Stored items:
>>>
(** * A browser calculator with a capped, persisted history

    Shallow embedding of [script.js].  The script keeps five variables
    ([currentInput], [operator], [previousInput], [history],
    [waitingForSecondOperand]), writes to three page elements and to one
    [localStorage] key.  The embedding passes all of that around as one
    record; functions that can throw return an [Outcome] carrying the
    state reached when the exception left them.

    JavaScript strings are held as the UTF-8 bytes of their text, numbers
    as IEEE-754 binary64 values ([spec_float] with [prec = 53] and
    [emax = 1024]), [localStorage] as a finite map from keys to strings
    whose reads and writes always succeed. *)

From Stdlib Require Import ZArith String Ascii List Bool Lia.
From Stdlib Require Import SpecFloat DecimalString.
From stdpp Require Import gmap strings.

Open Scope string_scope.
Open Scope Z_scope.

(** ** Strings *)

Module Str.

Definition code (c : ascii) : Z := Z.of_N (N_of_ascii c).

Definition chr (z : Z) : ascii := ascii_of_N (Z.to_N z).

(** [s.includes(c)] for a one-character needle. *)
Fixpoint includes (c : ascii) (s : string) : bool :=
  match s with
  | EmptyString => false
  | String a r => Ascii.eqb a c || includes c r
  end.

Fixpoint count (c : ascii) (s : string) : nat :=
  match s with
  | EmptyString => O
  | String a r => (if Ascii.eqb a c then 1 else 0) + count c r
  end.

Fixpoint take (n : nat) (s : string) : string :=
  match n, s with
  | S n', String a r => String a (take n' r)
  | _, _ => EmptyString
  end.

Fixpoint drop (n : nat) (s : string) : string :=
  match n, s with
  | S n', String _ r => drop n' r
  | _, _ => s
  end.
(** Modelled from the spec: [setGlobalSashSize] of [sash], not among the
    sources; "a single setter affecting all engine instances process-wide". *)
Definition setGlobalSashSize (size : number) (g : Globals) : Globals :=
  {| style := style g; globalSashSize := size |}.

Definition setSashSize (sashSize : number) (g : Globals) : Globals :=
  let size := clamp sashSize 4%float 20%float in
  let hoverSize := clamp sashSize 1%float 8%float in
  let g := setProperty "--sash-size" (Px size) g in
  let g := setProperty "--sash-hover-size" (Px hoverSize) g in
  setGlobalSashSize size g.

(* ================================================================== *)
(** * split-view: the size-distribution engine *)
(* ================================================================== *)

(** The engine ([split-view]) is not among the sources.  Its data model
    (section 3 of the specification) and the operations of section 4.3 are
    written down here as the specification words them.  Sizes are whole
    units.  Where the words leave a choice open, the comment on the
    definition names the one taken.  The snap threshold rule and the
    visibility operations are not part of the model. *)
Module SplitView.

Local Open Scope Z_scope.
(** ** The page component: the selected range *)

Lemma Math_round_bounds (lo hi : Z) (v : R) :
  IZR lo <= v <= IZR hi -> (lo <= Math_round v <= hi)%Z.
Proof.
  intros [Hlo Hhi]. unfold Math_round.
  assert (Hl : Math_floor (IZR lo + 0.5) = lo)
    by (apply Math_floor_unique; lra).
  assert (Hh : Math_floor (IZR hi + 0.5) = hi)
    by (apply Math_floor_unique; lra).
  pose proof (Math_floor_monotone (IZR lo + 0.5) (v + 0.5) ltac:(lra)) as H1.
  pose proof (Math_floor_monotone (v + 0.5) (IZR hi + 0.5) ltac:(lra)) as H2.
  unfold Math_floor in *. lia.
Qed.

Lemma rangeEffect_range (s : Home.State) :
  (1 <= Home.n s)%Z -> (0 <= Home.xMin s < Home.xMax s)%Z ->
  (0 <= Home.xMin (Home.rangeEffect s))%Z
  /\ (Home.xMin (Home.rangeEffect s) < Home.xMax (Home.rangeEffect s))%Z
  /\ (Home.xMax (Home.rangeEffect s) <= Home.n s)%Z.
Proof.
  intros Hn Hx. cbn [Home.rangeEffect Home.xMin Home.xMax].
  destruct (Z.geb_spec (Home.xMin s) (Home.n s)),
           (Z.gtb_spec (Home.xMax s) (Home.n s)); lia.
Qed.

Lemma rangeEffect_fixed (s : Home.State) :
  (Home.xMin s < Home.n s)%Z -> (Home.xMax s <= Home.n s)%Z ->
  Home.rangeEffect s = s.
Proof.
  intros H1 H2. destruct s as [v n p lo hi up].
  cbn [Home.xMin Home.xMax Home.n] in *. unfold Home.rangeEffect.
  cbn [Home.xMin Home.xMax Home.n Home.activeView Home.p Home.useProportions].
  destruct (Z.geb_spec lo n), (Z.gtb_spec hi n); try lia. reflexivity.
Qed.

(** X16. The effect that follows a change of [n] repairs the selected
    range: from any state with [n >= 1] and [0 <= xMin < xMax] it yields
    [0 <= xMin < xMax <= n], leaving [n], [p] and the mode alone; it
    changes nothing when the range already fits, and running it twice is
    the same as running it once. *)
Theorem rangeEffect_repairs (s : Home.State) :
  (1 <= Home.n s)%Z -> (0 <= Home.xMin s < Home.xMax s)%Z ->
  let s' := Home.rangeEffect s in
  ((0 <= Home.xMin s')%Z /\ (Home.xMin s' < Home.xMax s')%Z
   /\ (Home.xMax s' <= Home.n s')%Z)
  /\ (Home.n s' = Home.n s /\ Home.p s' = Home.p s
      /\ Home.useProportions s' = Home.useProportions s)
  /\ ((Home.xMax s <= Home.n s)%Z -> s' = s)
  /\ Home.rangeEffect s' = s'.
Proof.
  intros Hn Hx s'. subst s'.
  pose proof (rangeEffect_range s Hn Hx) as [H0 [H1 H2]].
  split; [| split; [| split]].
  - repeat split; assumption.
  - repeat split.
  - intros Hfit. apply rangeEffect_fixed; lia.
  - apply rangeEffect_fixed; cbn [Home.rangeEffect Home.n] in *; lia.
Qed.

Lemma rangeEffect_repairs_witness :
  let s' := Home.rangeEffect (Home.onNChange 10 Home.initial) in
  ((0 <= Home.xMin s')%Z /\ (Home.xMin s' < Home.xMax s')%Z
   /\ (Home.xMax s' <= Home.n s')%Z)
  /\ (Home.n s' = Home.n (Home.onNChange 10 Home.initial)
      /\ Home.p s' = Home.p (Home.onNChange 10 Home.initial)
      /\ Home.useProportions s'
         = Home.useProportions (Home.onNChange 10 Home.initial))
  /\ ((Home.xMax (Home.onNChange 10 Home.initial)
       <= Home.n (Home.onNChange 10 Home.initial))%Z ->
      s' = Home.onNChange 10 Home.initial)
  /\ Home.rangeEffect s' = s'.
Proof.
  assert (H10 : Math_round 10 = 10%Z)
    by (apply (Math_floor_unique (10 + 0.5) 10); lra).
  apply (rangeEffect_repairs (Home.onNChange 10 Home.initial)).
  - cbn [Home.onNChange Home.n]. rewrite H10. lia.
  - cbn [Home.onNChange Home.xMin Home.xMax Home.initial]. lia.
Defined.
<<<
>>>
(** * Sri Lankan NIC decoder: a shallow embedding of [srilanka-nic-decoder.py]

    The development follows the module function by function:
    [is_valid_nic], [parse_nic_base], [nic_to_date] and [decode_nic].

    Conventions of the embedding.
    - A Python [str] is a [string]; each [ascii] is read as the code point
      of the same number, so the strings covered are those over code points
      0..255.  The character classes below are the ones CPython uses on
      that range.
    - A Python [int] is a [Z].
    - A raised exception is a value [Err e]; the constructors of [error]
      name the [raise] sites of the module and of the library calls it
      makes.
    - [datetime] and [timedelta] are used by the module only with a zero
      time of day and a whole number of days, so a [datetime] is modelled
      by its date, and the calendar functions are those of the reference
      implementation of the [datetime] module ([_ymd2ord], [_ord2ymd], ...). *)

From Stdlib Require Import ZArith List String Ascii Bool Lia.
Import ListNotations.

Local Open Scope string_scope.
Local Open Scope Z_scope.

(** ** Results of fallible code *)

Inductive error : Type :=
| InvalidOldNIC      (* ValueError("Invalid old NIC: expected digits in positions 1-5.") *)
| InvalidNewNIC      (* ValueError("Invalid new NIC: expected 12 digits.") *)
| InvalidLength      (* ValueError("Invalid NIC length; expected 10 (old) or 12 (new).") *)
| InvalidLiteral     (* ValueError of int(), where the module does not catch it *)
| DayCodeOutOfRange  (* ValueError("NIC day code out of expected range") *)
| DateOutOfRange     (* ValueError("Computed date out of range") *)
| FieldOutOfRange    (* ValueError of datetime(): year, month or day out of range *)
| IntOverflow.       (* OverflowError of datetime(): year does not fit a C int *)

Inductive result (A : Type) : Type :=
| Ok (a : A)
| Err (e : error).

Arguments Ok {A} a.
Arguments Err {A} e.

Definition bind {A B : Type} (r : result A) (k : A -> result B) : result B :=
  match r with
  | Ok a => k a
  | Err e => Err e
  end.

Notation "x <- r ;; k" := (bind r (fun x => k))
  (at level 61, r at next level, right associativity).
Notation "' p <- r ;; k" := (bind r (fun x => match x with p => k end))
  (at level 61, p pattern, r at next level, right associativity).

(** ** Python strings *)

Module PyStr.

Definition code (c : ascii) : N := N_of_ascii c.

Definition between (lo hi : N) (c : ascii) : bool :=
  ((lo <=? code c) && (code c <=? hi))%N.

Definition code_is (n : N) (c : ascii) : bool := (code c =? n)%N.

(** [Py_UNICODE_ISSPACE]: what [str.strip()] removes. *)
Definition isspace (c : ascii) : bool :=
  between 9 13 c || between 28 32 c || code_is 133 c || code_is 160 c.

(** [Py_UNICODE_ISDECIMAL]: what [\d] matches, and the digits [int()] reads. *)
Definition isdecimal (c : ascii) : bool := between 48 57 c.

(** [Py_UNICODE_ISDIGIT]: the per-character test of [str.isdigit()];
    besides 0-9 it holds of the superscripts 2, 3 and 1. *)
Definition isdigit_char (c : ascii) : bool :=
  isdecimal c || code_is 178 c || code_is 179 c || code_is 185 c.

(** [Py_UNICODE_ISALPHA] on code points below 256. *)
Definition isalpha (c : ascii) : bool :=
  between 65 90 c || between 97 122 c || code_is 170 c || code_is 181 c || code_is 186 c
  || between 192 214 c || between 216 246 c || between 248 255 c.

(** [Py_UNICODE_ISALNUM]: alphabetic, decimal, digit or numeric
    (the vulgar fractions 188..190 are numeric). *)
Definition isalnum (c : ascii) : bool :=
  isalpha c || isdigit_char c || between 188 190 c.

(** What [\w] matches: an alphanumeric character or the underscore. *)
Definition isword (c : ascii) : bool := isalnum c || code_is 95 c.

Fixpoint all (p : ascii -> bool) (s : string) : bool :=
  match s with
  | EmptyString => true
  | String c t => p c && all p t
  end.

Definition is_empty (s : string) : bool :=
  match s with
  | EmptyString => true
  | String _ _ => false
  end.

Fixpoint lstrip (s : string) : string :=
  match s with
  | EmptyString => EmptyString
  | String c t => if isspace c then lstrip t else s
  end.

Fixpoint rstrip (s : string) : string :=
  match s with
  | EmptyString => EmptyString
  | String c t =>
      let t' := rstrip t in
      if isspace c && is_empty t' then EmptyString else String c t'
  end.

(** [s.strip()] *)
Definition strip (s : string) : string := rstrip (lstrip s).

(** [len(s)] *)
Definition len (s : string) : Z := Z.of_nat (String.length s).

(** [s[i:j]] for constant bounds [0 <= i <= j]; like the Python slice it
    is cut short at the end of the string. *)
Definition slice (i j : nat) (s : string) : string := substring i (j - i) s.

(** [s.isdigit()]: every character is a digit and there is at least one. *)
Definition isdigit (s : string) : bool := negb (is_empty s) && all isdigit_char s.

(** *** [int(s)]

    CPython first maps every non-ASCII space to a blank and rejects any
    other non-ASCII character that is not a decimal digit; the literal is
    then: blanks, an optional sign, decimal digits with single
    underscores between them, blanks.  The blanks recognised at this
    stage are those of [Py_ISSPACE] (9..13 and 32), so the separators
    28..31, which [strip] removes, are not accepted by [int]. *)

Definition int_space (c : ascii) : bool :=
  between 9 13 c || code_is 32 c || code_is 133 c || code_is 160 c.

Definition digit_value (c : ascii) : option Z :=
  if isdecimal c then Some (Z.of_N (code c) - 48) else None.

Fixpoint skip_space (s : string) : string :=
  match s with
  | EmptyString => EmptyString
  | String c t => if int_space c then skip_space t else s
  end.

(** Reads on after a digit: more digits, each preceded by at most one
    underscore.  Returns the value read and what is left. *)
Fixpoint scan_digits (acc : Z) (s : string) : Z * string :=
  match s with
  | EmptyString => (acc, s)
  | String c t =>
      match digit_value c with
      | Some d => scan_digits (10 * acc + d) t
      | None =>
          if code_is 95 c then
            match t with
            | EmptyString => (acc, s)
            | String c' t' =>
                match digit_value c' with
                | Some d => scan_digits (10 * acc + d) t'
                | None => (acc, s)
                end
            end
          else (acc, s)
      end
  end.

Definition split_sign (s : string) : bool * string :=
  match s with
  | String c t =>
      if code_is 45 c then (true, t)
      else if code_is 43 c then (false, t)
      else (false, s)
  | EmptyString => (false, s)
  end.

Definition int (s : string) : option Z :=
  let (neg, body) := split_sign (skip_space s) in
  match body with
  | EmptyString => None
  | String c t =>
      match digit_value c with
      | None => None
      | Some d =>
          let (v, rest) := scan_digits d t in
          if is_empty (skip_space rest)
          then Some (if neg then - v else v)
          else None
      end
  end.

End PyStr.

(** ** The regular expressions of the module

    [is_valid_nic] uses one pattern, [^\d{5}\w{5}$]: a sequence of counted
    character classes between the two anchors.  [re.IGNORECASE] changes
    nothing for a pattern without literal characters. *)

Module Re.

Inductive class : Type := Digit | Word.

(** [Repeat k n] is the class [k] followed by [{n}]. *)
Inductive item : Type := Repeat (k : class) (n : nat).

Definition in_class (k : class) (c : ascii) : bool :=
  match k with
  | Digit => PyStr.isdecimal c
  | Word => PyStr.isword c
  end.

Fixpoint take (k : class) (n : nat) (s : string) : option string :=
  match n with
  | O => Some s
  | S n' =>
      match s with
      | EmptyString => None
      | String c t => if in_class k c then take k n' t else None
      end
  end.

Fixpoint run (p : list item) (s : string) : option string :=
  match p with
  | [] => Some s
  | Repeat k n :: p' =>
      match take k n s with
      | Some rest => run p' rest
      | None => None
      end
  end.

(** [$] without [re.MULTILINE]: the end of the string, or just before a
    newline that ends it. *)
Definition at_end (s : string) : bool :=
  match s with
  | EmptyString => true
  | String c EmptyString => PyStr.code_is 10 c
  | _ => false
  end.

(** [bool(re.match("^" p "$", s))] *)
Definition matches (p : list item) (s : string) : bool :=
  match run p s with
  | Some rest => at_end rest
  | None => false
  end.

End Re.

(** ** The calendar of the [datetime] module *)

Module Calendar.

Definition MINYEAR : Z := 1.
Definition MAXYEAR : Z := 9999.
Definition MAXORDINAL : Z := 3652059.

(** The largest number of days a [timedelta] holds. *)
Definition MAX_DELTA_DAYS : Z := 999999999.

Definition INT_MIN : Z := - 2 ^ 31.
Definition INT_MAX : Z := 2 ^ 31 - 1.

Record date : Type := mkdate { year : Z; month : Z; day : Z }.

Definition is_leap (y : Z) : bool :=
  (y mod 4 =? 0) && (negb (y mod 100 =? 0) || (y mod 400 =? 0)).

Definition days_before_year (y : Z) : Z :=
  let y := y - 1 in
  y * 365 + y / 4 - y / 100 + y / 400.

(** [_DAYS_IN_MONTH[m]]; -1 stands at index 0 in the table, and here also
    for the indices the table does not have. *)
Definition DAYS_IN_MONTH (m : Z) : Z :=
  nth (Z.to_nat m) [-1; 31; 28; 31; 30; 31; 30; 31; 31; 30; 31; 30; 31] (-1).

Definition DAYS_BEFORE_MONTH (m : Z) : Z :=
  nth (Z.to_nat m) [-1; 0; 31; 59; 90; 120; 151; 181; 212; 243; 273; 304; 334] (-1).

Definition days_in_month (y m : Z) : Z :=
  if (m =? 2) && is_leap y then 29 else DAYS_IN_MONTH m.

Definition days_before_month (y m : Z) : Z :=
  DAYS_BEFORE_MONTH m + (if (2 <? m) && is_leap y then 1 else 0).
<<<
Out of the data above, set down the lines from the one with "let y := y - 1 in" to the one with "DAYS_BEFORE_MONTH m +", both included, exactly as written and with no additions.

▶ _Your solution_:
  let y := y - 1 in
  y * 365 + y / 4 - y / 100 + y / 400.

(** [_DAYS_IN_MONTH[m]]; -1 stands at index 0 in the table, and here also
    for the indices the table does not have. *)
Definition DAYS_IN_MONTH (m : Z) : Z :=
  nth (Z.to_nat m) [-1; 31; 28; 31; 30; 31; 30; 31; 31; 30; 31; 30; 31] (-1).

Definition DAYS_BEFORE_MONTH (m : Z) : Z :=
  nth (Z.to_nat m) [-1; 0; 31; 59; 90; 120; 151; 181; 212; 243; 273; 304; 334] (-1).

Definition days_in_month (y m : Z) : Z :=
  if (m =? 2) && is_leap y then 29 else DAYS_IN_MONTH m.

Definition days_before_month (y m : Z) : Z :=
  DAYS_BEFORE_MONTH m + (if (2 <? m) && is_leap y then 1 else 0).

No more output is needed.